Friday, November 19, 2010

EDITORIAL >>Uphill climb for road plan

The state Highway and Transportation Department picked a fine time to get into a financial bind, in the dismal train of the worst economic decline in 70 years, but then hasn’t it nearly always been in a financial bind? 

Over the next decade, the agency says, it must have $19.1 billion to maintain the 15,000 miles of state highways and meet the growing traffic needs for wider and better highways and bridges, but it can expect to get only $4.1 billion from its existing tax sources.  

You can dismiss that $19.1 billion estimate as pie in the sky. It’s not as desperate as that. The Highway Commission for half a century has produced bloated estimates of what it will take to maintain and build good roads and bridges. It would like to build a super highway system. We also would like to have a super public school system, a first-rate system of higher education, top-drawer health insurance and excellent corrections, but people have concluded that we can’t afford any of those things. 

But the highway program is indeed in a jam, and we are not so poor that we cannot take a few steps that will keep the pace of improvements. Automobile fuel economies have made the current excise tax on motor fuels a dwindling source of revenue, and rising oil and construction prices send roadbuilding costs perpetually in the opposition direction. So the Blue Ribbon Committee on Highway Finance, which was created by the legislature in 2007, has produced a package of financing proposals, just in time to arrive dead on arrival at the 88th General Assembly. 

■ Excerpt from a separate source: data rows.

Inductive GossipsubControlAction : Type :=
| IHave (topic_hash : TopicHash) (message_ids : list MessageId)
| IWant (message_ids : list MessageId)
| Graft (topic_hash : TopicHash)
| Prune (topic_hash : TopicHash) (peers : list PeerInfo) (backoff : option N).

Record GossipsubRpc : Type := mkGossipsubRpc {
  messages : list (RawGossipsubMessage (TopicHash := TopicHash) (PeerId := PeerId));
  rpc_subscriptions : list GossipsubSubscription;
  control_msgs : list GossipsubControlAction;
}.

(** ** The messages of [rpc.proto] *)

Record PbMessage : Type := mkPbMessage {
  pb_from : option (list byte);
  pb_data : option (list byte);
  pb_seqno : option (list byte);
  pb_topic : TopicHash;
  pb_signature : option (list byte);
  pb_key : option (list byte);
}.

Record SubOpts : Type := mkSubOpts {
  so_subscribe : option bool;
  so_topic_id : option TopicHash;
}.

Record ControlIHave : Type := mkControlIHave {
  ih_topic_id : option TopicHash;
  ih_message_ids : list MessageId;
}.

Record ControlIWant : Type := mkControlIWant { iw_message_ids : list MessageId }.

Record ControlGraft : Type := mkControlGraft { gr_topic_id : option TopicHash }.

Record PbPeerInfo : Type := mkPbPeerInfo {
  pi_peer_id : option (list byte);
  pi_signed_peer_record : option (list byte);
}.

Record ControlPrune : Type := mkControlPrune {
  pr_topic_id : option TopicHash;
  pr_peers : list PbPeerInfo;
  pr_backoff : option N;
}.

Record ControlMessage : Type := mkControl {
  ihave : list ControlIHave;
  iwant : list ControlIWant;
  graft : list ControlGraft;
  prune : list ControlPrune;
}.

Record Rpc : Type := mkRpc {
  subscriptions : list SubOpts;
  publish : list PbMessage;
  control : option ControlMessage;
}.

#[export] Instance PbMessage_eq_dec : EqDecision PbMessage.
Proof. solve_decision. Defined.
#[export] Instance SubOpts_eq_dec : EqDecision SubOpts.
Proof. solve_decision. Defined.
#[export] Instance ControlIHave_eq_dec : EqDecision ControlIHave.
Proof. solve_decision. Defined.
#[export] Instance ControlIWant_eq_dec : EqDecision ControlIWant.
Proof. solve_decision. Defined.
#[export] Instance ControlGraft_eq_dec : EqDecision ControlGraft.
Proof. solve_decision. Defined.
#[export] Instance PbPeerInfo_eq_dec : EqDecision PbPeerInfo.
Proof. solve_decision. Defined.
#[export] Instance ControlPrune_eq_dec : EqDecision ControlPrune.
Proof. solve_decision. Defined.
#[export] Instance ControlMessage_eq_dec : EqDecision ControlMessage.
Proof. solve_decision. Defined.
#[export] Instance Rpc_eq_dec : EqDecision Rpc.
Proof. solve_decision. Defined.

(** [PeerId::to_bytes] *)
Context (to_bytes : PeerId → list byte).

Definition GossipsubRpc_message (m : RawGossipsubMessage (TopicHash := TopicHash) (PeerId := PeerId)) : PbMessage :=
  mkPbMessage (to_bytes <$> source m) (Some (data m)) ((λ s, N_to_be 8 s : list byte) <$> sequence_number m)
    (topic m) (signature m) (key m).

Definition GossipsubRpc_subscription (s : GossipsubSubscription) : SubOpts :=
  mkSubOpts (Some (bool_decide (action s = Subscribe))) (Some (sub_topic_hash s)).

(** One turn of the loop over the control messages. *)
Definition GossipsubRpc_control (c : ControlMessage) (a : GossipsubControlAction) : ControlMessage :=
  match a with
  | IHave t ids => mkControl (ihave c ++ [mkControlIHave (Some t) ids]) (iwant c) (graft c) (prune c)
  | IWant ids => mkControl (ihave c) (iwant c ++ [mkControlIWant ids]) (graft c) (prune c)
  | Graft t => mkControl (ihave c) (iwant c) (graft c ++ [mkControlGraft (Some t)]) (prune c)
  | Prune t peers backoff =>
      let infos := (λ info, mkPbPeerInfo (to_bytes <$> info_peer_id info) None) <$> peers in
      mkControl (ihave c) (iwant c) (graft c) (prune c ++ [mkControlPrune (Some t) infos backoff])
  end.

Definition GossipsubRpc_into_protobuf (rpc : GossipsubRpc) : Rpc :=
  let control := foldl GossipsubRpc_control (mkControl [] [] [] []) (control_msgs rpc) in
  mkRpc (GossipsubRpc_subscription <$> rpc_subscriptions rpc) (GossipsubRpc_message <$> messages rpc)
    (if decide (control_msgs rpc = []) then None else Some control).
End rpc.

Arguments mkSubscription {TopicHash}.
Arguments mkRpc {MessageId TopicHash}.
Arguments GossipsubSubscription : clear implicits.
Arguments GossipsubControlAction : clear implicits.
Arguments GossipsubRpc : clear implicits.
Arguments PeerInfo : clear implicits.
Arguments Rpc : clear implicits.
Arguments PbMessage : clear implicits.
Arguments SubOpts : clear implicits.
Arguments ControlMessage : clear implicits.
Arguments ControlIHave : clear implicits.
Arguments ControlIWant : clear implicits.
Arguments ControlGraft : clear implicits.
Arguments ControlPrune : clear implicits.

(** [prost::Message::encoded_len] of the generated types. *)
Class EncodedLen (MessageId TopicHash : Type) : Type := {
  len_rpc : Rpc MessageId TopicHash → N;
  len_message : PbMessage TopicHash → N;
  len_subscription : SubOpts TopicHash → N;
  len_control : ControlMessage MessageId TopicHash → N;
  len_ihave : ControlIHave MessageId TopicHash → N;
  len_iwant : ControlIWant MessageId → N;
  len_graft : ControlGraft TopicHash → N;
  len_prune : ControlPrune TopicHash → N;
}.

Section fragment.
Context {MessageId TopicHash : Type} `{!EqDecision MessageId} `{!EqDecision TopicHash} `{!EncodedLen MessageId TopicHash}.
Context (max_transmit_size : N).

We may be too pessimistic, but three of the committee’s four major proposals require tax increases, and a high quotient of the 135 lawmakers will arrive at the Capitol in January firmly committed to vote forever against any tax of any size for any purpose. It is a pledge that Republicans nationwide made, a key part of their strategy to take over Congress, statehouses and legislatures. It is hard to imagine a significant tax measure making it through the legislature in 2011, even if Gov. Beebe puts his magic hands on it. 

If the economy picks up steam next year—there are modestly encouraging signs—perhaps something might be done later in the biennium, a special legislative session in the fall or winter that could consider road taxes in a more hospitable climate. 

A couple of the committee’s ideas hold more promise than the others. One is surely dead, the transfer of a sizable part of the state’s sales taxes from the general fund to highways. The Highway Department has wanted for 40 years to reap the sales-tax revenues on vehicles and automotive supplies and services, which support the schools and other general-revenue programs. Robbing education to pay for highways is logically and politically impermissible. Beebe says it will not happen on his watch, and it shouldn’t. 

The committee suggests indexing motor-fuel taxes, currently 21.5 cents a gallon for gasoline and 22.5 cents for diesel, to inflation in the construction industry. The tax would go up every year automatically as petroleum prices and other highway-building costs rose. That is constitutionally dubious—the legislature cannot delegate its taxing power to any other entity—and taxpayers will not stand for an open-ended tax. They should forget that option. 

The committee recommends that the legislature refer a highway bond issue to the voters in 2012. 

The bonds would be backed by a 10-year sales tax of one-half of one percent. Presumably, both the bonds and the tax would be subject to voter approval, unlike Gov. Mike Huckabee’s tax-and-bond scheme in 1998. Voters approved a big bond issue to rebuild interstate highways, but the ballot made no mention of taxes. Huckabee and the legislature had already approved the tax that would pay off the bonds. 

Finally, the blue-ribbon men proposed an excise tax on gasoline and diesel at the wholesale level. 

It is the best and most politically feasible idea of the package. It would be a new tax, one that was not collected in 1934, so the legislature could enact it with a simple majority, not the extraordinary majority required of most taxes. If it was an ad-valorem tax, based upon the wholesale price, it would be more elastic than the current gallonage tax and provide a source of revenue that rose with costs. It should, in fact, replace the current tax and not be a supplement. 

We have one quaint idea of our own. The legislature should raise the severance tax on natural gas, which was enacted two years ago and dedicated to highways, streets and roads. The act, which was written by lawyers for gas producers, exempts most of Arkansas’ growing gas production from the 5 percent tax on the wellhead price and instead taxes it at 1.5 percent or even lower. The tax could be raised to 2.6 percent by a simple majority of the legislature. It could not be passed on to households or business consumers of gas. And it would be a substantial help to the highway program.

There will have to be a more propitious moment than January 2011 for any of these ideas to fly, but we commend those to the legislature and the governor for that moment, whenever it comes.